### TASK STATEMENT
Scan the records for lines with the word "assert", and copy every such line.

+ + +

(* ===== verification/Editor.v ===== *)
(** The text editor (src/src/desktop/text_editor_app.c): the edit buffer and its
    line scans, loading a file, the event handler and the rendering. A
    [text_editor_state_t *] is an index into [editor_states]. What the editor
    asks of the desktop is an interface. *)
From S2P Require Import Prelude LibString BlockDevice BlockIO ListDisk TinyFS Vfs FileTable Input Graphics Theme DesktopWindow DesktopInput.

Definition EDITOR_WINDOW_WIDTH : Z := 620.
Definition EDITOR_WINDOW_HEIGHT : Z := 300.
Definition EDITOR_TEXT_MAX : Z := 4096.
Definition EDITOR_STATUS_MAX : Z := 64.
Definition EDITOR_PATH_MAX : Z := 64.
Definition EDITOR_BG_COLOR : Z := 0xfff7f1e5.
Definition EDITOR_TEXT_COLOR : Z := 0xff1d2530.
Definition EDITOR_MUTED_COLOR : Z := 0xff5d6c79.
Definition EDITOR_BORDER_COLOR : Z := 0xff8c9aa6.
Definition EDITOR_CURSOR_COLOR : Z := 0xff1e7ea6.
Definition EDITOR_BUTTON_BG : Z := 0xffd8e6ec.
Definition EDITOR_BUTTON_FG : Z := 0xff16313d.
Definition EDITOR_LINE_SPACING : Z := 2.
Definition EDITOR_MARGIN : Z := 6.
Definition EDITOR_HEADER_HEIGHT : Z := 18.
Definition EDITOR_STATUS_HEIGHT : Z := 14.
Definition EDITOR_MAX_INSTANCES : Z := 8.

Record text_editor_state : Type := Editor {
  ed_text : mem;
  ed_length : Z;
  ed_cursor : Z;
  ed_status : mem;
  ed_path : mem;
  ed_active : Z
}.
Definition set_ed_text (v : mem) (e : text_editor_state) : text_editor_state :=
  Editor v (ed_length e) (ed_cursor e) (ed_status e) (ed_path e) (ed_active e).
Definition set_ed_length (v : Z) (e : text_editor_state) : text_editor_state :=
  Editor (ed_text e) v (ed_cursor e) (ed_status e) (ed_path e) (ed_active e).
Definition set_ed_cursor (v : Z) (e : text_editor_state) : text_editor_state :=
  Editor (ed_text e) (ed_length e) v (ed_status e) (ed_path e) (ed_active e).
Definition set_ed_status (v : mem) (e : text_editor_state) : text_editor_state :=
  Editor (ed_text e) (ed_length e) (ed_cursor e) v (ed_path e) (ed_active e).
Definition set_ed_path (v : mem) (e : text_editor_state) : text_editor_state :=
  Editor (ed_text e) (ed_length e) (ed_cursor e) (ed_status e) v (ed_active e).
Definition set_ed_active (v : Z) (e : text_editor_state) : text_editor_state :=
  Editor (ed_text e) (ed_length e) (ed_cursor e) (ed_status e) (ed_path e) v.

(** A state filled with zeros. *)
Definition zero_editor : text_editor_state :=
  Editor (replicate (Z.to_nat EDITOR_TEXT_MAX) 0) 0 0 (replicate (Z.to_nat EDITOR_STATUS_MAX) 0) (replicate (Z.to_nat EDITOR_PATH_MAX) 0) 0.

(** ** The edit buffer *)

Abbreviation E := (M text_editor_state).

+ + +

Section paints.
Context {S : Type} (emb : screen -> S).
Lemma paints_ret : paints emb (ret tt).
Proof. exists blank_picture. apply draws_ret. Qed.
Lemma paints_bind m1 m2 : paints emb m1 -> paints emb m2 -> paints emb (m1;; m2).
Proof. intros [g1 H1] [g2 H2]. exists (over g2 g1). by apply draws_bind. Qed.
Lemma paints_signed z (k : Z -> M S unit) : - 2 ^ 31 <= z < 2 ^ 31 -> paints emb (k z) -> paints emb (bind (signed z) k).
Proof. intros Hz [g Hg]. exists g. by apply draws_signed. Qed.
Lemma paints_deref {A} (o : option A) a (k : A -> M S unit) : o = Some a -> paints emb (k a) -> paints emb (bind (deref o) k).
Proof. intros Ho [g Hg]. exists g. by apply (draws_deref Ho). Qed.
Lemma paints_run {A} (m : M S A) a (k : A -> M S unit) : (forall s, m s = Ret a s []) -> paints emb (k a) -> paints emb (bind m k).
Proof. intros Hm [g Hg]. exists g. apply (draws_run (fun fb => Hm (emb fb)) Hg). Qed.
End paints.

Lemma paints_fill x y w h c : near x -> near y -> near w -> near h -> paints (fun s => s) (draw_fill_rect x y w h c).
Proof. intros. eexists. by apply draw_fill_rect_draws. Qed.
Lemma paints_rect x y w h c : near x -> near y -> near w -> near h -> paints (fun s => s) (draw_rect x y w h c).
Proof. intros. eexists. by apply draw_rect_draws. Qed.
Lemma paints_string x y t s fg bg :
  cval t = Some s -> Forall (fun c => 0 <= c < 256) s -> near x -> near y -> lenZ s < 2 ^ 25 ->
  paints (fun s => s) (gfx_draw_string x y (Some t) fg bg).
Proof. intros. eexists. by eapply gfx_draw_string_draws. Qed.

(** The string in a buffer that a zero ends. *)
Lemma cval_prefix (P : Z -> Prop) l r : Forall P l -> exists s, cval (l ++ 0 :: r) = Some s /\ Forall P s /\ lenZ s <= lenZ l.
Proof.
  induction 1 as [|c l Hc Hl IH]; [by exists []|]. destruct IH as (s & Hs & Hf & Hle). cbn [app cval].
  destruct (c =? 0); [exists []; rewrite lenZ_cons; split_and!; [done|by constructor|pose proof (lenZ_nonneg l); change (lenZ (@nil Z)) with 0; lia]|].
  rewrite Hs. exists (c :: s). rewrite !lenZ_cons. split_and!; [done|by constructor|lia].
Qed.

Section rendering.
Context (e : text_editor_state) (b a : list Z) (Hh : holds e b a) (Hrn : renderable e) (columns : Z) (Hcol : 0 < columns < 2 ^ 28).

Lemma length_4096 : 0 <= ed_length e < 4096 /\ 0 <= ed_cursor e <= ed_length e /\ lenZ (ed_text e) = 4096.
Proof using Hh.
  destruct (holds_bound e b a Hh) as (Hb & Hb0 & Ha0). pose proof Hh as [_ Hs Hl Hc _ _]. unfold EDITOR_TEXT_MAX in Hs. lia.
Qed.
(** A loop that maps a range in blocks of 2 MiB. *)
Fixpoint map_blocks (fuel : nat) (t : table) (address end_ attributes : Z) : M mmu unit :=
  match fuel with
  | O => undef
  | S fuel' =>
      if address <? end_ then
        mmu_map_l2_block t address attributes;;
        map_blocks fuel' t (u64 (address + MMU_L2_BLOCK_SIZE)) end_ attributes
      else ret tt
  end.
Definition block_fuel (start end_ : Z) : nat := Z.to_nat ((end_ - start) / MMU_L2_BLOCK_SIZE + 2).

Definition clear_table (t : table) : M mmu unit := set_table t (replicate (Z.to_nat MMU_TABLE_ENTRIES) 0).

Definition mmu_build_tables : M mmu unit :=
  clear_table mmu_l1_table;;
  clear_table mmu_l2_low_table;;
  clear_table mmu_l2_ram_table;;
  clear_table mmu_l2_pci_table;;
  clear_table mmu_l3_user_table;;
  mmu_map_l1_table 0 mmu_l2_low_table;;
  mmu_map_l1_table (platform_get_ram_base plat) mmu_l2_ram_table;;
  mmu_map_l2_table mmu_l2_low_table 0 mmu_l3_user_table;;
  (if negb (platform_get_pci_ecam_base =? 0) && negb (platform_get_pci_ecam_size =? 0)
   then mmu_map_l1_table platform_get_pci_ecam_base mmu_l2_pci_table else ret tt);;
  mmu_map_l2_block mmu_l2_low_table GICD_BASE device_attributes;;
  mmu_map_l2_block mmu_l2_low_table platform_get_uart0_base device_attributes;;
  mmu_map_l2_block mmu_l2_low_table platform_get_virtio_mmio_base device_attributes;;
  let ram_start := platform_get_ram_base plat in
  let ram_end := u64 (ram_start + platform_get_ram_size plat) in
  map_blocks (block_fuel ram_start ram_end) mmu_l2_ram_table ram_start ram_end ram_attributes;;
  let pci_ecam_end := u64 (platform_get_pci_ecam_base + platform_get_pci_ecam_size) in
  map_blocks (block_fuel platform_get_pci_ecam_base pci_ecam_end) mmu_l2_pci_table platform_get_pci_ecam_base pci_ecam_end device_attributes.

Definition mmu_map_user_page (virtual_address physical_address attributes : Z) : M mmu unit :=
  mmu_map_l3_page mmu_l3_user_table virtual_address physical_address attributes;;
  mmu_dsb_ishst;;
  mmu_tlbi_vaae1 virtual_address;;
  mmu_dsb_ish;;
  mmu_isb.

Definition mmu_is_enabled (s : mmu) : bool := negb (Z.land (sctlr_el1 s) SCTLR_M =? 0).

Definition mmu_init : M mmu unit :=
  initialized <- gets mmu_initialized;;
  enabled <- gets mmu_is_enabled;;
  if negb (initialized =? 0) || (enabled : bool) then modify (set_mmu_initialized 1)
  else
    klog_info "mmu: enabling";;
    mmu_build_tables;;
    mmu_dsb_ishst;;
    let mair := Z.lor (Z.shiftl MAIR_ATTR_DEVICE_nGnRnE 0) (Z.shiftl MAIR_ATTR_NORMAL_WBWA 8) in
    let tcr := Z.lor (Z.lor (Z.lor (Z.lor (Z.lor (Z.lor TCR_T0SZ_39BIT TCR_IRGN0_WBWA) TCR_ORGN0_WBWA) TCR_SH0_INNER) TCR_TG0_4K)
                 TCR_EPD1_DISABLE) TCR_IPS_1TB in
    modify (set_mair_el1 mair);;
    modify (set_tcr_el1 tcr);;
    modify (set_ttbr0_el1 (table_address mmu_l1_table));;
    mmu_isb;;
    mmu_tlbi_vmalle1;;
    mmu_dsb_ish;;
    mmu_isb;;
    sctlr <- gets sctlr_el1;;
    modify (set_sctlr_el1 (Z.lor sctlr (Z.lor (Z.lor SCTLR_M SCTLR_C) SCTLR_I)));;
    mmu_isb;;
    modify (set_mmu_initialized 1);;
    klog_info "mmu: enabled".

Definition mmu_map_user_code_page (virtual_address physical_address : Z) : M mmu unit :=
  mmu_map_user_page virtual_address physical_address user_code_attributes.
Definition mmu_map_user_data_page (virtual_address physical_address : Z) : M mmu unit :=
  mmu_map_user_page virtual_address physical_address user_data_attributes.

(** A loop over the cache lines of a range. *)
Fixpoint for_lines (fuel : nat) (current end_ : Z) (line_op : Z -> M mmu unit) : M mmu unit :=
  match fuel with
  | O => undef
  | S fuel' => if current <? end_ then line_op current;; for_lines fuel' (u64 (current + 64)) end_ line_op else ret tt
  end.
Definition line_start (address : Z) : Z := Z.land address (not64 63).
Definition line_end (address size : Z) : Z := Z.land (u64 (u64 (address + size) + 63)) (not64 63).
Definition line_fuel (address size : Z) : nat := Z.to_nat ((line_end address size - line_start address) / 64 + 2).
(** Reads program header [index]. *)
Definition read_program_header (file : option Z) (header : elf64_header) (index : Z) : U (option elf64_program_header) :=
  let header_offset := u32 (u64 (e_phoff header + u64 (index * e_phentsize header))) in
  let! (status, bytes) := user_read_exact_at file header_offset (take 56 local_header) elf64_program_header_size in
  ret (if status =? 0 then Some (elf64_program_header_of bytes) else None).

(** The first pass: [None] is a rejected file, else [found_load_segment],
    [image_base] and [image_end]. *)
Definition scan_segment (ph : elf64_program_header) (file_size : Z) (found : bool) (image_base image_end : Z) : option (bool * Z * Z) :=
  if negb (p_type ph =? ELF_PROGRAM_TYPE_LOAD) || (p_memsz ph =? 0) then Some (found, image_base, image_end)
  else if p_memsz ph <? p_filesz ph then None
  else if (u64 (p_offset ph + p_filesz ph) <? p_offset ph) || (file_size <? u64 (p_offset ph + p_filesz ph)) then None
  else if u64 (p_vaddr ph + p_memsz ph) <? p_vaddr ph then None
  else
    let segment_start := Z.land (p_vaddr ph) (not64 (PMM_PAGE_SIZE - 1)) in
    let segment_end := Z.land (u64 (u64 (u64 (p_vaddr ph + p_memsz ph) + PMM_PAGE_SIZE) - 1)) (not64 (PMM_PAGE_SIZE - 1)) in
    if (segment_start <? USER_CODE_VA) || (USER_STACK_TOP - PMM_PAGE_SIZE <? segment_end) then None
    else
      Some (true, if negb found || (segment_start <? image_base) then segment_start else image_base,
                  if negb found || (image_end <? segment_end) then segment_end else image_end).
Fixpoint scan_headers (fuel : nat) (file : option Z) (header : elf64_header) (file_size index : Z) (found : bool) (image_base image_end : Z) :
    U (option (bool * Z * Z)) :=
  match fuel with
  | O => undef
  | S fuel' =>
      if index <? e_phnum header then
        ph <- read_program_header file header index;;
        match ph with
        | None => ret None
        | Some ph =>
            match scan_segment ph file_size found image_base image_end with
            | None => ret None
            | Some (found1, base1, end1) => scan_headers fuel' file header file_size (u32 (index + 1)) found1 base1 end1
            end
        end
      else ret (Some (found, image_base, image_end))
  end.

+ + +

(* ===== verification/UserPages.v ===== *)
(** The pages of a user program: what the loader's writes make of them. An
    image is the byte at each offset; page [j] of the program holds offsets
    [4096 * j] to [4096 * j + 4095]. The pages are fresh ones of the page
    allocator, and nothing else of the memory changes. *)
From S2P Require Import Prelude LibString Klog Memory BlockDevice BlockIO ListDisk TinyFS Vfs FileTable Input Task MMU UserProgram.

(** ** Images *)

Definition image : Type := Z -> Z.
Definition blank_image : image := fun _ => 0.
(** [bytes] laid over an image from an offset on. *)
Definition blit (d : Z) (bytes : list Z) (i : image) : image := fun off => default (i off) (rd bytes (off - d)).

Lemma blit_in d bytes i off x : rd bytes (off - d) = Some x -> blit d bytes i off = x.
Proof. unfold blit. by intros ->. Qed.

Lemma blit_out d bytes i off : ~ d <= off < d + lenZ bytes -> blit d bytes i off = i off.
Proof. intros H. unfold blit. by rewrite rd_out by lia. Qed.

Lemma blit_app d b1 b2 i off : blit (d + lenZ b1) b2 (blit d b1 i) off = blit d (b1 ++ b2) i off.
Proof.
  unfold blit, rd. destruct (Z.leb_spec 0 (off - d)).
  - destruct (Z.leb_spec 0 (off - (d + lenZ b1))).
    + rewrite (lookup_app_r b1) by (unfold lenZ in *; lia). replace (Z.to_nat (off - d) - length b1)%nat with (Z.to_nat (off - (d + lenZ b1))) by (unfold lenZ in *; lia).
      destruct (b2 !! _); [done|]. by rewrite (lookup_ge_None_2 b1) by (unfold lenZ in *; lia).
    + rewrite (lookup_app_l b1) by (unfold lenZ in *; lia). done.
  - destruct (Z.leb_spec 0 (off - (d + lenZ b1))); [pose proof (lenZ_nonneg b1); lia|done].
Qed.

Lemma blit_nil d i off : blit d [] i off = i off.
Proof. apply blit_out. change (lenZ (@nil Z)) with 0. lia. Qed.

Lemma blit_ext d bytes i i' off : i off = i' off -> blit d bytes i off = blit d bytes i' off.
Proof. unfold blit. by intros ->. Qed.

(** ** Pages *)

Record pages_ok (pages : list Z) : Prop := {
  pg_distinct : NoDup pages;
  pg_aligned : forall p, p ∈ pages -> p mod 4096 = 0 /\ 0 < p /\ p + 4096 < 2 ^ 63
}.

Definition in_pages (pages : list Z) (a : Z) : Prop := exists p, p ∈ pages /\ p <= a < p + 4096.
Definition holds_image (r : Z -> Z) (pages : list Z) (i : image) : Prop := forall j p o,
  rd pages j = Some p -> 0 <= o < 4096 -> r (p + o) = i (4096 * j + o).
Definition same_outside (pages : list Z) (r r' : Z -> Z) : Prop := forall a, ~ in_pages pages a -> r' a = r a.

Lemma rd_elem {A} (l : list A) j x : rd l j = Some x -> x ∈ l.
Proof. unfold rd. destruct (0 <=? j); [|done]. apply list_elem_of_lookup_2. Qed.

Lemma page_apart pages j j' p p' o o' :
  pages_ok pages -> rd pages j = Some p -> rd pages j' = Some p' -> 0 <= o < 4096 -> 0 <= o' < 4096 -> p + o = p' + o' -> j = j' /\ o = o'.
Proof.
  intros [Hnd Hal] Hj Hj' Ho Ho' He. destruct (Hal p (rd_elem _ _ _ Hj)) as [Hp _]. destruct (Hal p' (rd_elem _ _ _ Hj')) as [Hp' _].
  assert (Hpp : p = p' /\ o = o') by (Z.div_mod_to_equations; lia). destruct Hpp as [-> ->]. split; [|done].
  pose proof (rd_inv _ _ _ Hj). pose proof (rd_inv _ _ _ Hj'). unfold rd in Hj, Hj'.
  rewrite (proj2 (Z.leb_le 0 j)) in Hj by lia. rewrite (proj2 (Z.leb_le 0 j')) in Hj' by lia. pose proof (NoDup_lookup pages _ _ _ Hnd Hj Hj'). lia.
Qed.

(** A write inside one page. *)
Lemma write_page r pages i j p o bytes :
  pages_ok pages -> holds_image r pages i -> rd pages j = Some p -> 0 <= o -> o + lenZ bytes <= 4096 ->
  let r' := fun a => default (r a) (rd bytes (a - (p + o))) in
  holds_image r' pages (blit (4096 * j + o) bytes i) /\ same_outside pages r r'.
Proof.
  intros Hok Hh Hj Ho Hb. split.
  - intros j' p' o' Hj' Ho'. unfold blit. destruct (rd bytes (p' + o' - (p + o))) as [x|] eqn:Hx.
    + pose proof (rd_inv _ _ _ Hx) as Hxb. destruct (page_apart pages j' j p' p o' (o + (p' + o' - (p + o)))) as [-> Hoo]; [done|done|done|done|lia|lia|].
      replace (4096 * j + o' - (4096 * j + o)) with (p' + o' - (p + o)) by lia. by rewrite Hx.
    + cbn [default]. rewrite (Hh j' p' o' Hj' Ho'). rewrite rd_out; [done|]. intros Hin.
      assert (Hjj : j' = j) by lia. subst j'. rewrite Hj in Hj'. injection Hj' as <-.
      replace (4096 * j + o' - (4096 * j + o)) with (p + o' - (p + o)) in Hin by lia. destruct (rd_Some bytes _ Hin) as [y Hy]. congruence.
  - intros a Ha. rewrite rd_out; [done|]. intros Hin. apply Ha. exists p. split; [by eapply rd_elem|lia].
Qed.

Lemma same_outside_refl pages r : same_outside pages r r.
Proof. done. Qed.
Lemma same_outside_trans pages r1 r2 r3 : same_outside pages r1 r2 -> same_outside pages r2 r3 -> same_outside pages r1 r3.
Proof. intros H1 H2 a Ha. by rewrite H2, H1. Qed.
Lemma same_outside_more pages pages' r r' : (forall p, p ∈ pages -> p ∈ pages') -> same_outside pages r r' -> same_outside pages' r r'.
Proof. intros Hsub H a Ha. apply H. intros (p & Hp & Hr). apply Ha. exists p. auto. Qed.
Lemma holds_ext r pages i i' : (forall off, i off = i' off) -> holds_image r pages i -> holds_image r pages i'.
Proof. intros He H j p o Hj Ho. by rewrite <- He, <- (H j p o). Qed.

+ + +

### RESPONSE BELOW
  assert (Hpp : p = p' /\ o = o') by (Z.div_mod_to_equations; lia). destruct Hpp as [-> ->]. split; [|done].
      assert (Hjj : j' = j) by lia. subst j'. rewrite Hj in Hj'. injection Hj' as <-.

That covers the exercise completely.